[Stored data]
+--
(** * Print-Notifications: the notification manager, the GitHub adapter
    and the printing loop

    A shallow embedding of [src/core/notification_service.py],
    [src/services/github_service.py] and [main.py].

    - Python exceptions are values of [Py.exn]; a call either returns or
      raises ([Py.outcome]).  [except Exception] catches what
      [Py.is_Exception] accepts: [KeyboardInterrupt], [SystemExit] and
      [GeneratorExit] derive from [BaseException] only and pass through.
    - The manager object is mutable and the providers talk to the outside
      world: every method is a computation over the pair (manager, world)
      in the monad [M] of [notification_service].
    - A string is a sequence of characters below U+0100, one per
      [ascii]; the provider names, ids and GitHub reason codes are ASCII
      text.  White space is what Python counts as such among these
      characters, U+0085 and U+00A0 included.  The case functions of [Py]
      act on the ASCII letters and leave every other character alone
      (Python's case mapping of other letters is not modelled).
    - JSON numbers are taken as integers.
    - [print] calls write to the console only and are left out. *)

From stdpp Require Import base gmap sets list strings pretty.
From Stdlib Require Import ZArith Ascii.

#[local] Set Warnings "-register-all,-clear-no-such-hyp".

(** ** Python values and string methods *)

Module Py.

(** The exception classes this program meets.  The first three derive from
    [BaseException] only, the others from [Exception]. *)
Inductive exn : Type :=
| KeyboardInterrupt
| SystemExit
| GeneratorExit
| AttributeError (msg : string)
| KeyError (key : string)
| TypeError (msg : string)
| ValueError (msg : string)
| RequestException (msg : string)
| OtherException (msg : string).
+--
◆ **PROBLEM TO SOLVE**
Nothing but the lines from the one that contains "- [print] calls" through the end of the data above should appear, each reproduced exactly.

◆ **PROBLEM SOLUTION**
    - [print] calls write to the console only and are left out. *)

From stdpp Require Import base gmap sets list strings pretty.
From Stdlib Require Import ZArith Ascii.

#[local] Set Warnings "-register-all,-clear-no-such-hyp".

(** ** Python values and string methods *)

Module Py.

(** The exception classes this program meets.  The first three derive from
    [BaseException] only, the others from [Exception]. *)
Inductive exn : Type :=
| KeyboardInterrupt
| SystemExit
| GeneratorExit
| AttributeError (msg : string)
| KeyError (key : string)
| TypeError (msg : string)
| ValueError (msg : string)
| RequestException (msg : string)
| OtherException (msg : string).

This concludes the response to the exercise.